If you snore loudly, gasp for air during sleep or feel tired even after a full night’s sleep, you might have sleep apnea.
Sleep apnea is a potentially serious sleep disorder. Approx. 20% of adults experience mild symptoms of the most common type of sleep-disordered breathing, obstructive sleep apnoea (OSA). OSA occurs when throat muscles relax and your airway gets narrowed or closed, and breathing is momentarily cut off.
Just a quick nasal spray before sleep could keep the airway open during sleep
While there is a lot of research going on for sleep apnea drug treatments, so far, no medication has been officially approved for treatments for OSA.
Now, new research from Flinders University to test an experimental nasal spray to treat sleep apnea has shown promising results. Although the treatment is still years away from clinical use, early findings show promising results to keep a person’s airways open throughout the night.
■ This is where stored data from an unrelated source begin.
(** A record whose encoding is over the 400 bytes of the buffer it is
    decompressed into ends its file: the records after it are not loaded, exactly
    as if the file stopped before it, and the file is then removed. *)
Theorem large_record_cut now bufs ss s rest b c i num ban fs0 :
  EnablePersist (Memory (Tracker cfg)) = true → buffers_ok bufs → 0 < num < 2 ^ 64 →
  Forall (record_ok (buf_cap bufs)) ss →
  EncodeObject s = Ok b → CompressLevel b = Ok c → (pool_len < length b)%nat → (0 < length c ≤ buf_cap bufs)%nat →
  (∀ name, is_Some (fs0 !! name) → glob_match file name = false) →
  ∃ m', ∀ tail, tail = [] ∨ tail = encoded s ++ rest →
    LoadFromPersist cfg now bufs good_load (<[persist_name file i := flat_map encoded ss ++ tail]> fs0)
      (NewMuxLocalManager num ban) = Some (m', fs0).
Proof using Type*.
  intros Hen Hb Hn Hss Eb Ec Hlb Hlc Hfs0. eexists. intros tail Htail.
  unfold LoadFromPersist. rewrite Hen. cbn [negb]. rewrite found_one, left_over by done.
  assert (∃ c' e', load_files cfg now bufs good_load [(persist_name file i, flat_map encoded ss ++ tail)] (NewMuxLocalManager num ban, 0, 0)
    = Some (fold_left (store_one now) ss (NewMuxLocalManager num ban), c', e')) as (c' & e' & ->); [|reflexivity].
  cbn [load_files good_load TryRLock can_open].
  pose proof (some_shards_new num ban Hn) as Hm.
  destruct Htail as [->| ->].
  - rewrite app_nil_r. destruct (load_file_records now bufs ss _ 0 0 Hb Hss Hm) as (c' & e' & ->). by eexists _, _.
  - destruct (load_file_cut now bufs ss s rest _ 0 0 b c Hb Hss Hm Eb Ec Hlb Hlc) as (c' & e' & ->). by eexists _, _.
Qed.

(** A file that another process holds locked, or that cannot be opened, is not
    read, and removed all the same. *)
Lemma skipped_file_removed now bufs env i content num (ban : Ban.Manager B F) fs0 :
  EnablePersist (Memory (Tracker cfg)) = true →
  (∀ name, is_Some (fs0 !! name) → glob_match file name = false) →
  TryRLock env (persist_name file i) = Ok false ∨ can_open env (persist_name file i) = false →
  can_remove env (persist_name file i) = true →
  LoadFromPersist cfg now bufs env (<[persist_name file i := content]> fs0) (NewMuxLocalManager (M := M) num ban)
  = Some (NewMuxLocalManager (M := M) num ban, fs0).
Proof using Type*.
  intros Hen Hfs0 Hskip Hr. unfold LoadFromPersist. rewrite Hen. cbn [negb]. rewrite found_one, left_over by done.
  cbn [load_files]. destruct Hskip as [->| ->]; [done|]. by destruct (TryRLock env _) as [[|]|].
Qed.
End Load.

(** ** A concrete encoder and compressor *)
(** The encoder knows three records, the compressor marks its output. *)
Definition stored_p : Store := mkStore hash_a (PeerCommonToIDL (sample_peer "P" Byte.x01 PeerEvent_Started 7 sample_time)).
Definition stored_q : Store := mkStore hash_b (PeerCommonToIDL (sample_peer "Q" Byte.x01 PeerEvent_Started 7 sample_time)).
Definition large_peer : Peer :=
  {| IP := None; IPv4 := None; IPv6 := None; ClientIP := Some [Byte.xcb; Byte.x00; Byte.x71; Byte.x03];
     LastSeen := sample_time; Offers := []; ID := "L"; UserAgent := string_of_bytes (replicate 400 Byte.x41);
     Port := 6881; Left := 7; Uploaded := 0; Downloaded := 0; Conn := None; Type_ := PeerTypeBittorrent;
     Event := PeerEvent_Started; Source_ := SourceHTTP |}.
Definition stored_large : Store := mkStore hash_a (PeerCommonToIDL large_peer).
#[export] Instance idl_OfferDetail_eq_dec : EqDecision idl_OfferDetail.
Proof. solve_decision. Defined.
#[export] Instance idl_Offer_eq_dec : EqDecision idl_Offer.
Proof. solve_decision. Defined.
#[export] Instance idl_Peer_eq_dec : EqDecision idl_Peer.
Proof. solve_decision. Defined.
#[export] Instance Store_eq_dec : EqDecision Store.
Proof. solve_decision. Defined.

Definition large_code : bytes := replicate 401 Byte.x02.
#[export] Instance sample_codec : StoreCodec := {|
  EncodeObject s :=
    if decide (s = stored_p) then Ok [Byte.x00] else if decide (s = stored_q) then Ok [Byte.x01]
    else if decide (s = stored_large) then Ok large_code else Err "not in the table"%string;
  DecodeObject b :=
    if decide (b = [Byte.x00]) then Ok (wire_store (Some []) stored_p)
    else if decide (b = [Byte.x01]) then Ok (wire_store (Some []) stored_q)
    else if decide (b = large_code) then Ok (wire_store (Some []) stored_large) else Err "not in the table"%string;
  CompressLevel b := Ok (Byte.x28 :: b);
  DecompressInto n c := if (length (tail c) <=? n)%nat then Ok (tail c) else Err "destination too small"%string;
|}.
#[export] Program Instance sample_codec_laws : StoreCodecLaws := {| nil_binary := Some [] |}.
Next Obligation.
  intros s b. cbn. destruct (decide (s = stored_p)) as [->|_]; [by intros [= <-]|].
  destruct (decide (s = stored_q)) as [->|_]; [by intros [= <-]|].
  destruct (decide (s = stored_large)) as [->|_]; [by intros [= <-]|done].
Qed.
Next Obligation. intros b c n [= <-] Hn. cbn. by rewrite (proj2 (Nat.leb_le _ _)). Qed.
Next Obligation. intros b c n [= <-] Hn. cbn. by rewrite (proj2 (Nat.leb_gt _ _)). Qed.

Definition sample_bufs : buffers := mkBuffers 512 [].
Lemma sample_bufs_ok : buffers_ok sample_bufs.
Proof. split; vm_compute; lia. Qed.
Lemma stored_ok s : s = stored_p ∨ s = stored_q → record_ok (buf_cap sample_bufs) s.
Proof.
  intros [-> | ->]; [exists [Byte.x00], [Byte.x28; Byte.x00]|exists [Byte.x01], [Byte.x28; Byte.x01]];
    (split_and!; [vm_compute; reflexivity|reflexivity|vm_compute; lia..]).
Qed.

(** The shards of [two_torrents]. *)
Lemma shards_two n w :
  localList two_torrents !! n = Some w →
  sm_view (infoHashMap w) = ∅ ∨
  ∃ ih id, (ih, id) ∈ [(hash_a, "P"%string); (hash_b, "Q"%string)] ∧ sm_view (infoHashMap w) = {[ih := 0%nat]} ∧
    peerMap (root_at w 0) = [{[id := 0%nat]}; ∅; ∅] ∧
    peers w = [sample_peer id Byte.x01 PeerEvent_Started 7 sample_time].
Proof.
  destruct n as [|[|[|[|n]]]]; intros E;
    [left|right; exists hash_a, "P"%string|right; exists hash_b, "Q"%string|left|by vm_compute in E];
    apply (f_equal (default NewLocalManger)) in E; cbn [default from_option id] in E; subst w.
  all: try (vm_compute; reflexivity).
  all: split; [set_solver|]; split_and!; vm_compute; reflexivity.
Qed.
The study was conducted on 12 participants with sleep apnea, each volunteer completed four overnight sleep studies. At the beginning of each night’s visit, they were treated for OSA using either nasal drops, a nasal spray, or via a direct application using an endoscope, versus a placebo.
The goal was to determine what mode of treatment led to the most effective result
Despite a small number of participants, nasal spray showed promising results. The participants were found to showcase consistent and sustained improvements in their airways staying open throughout sleep, compared to other treatments.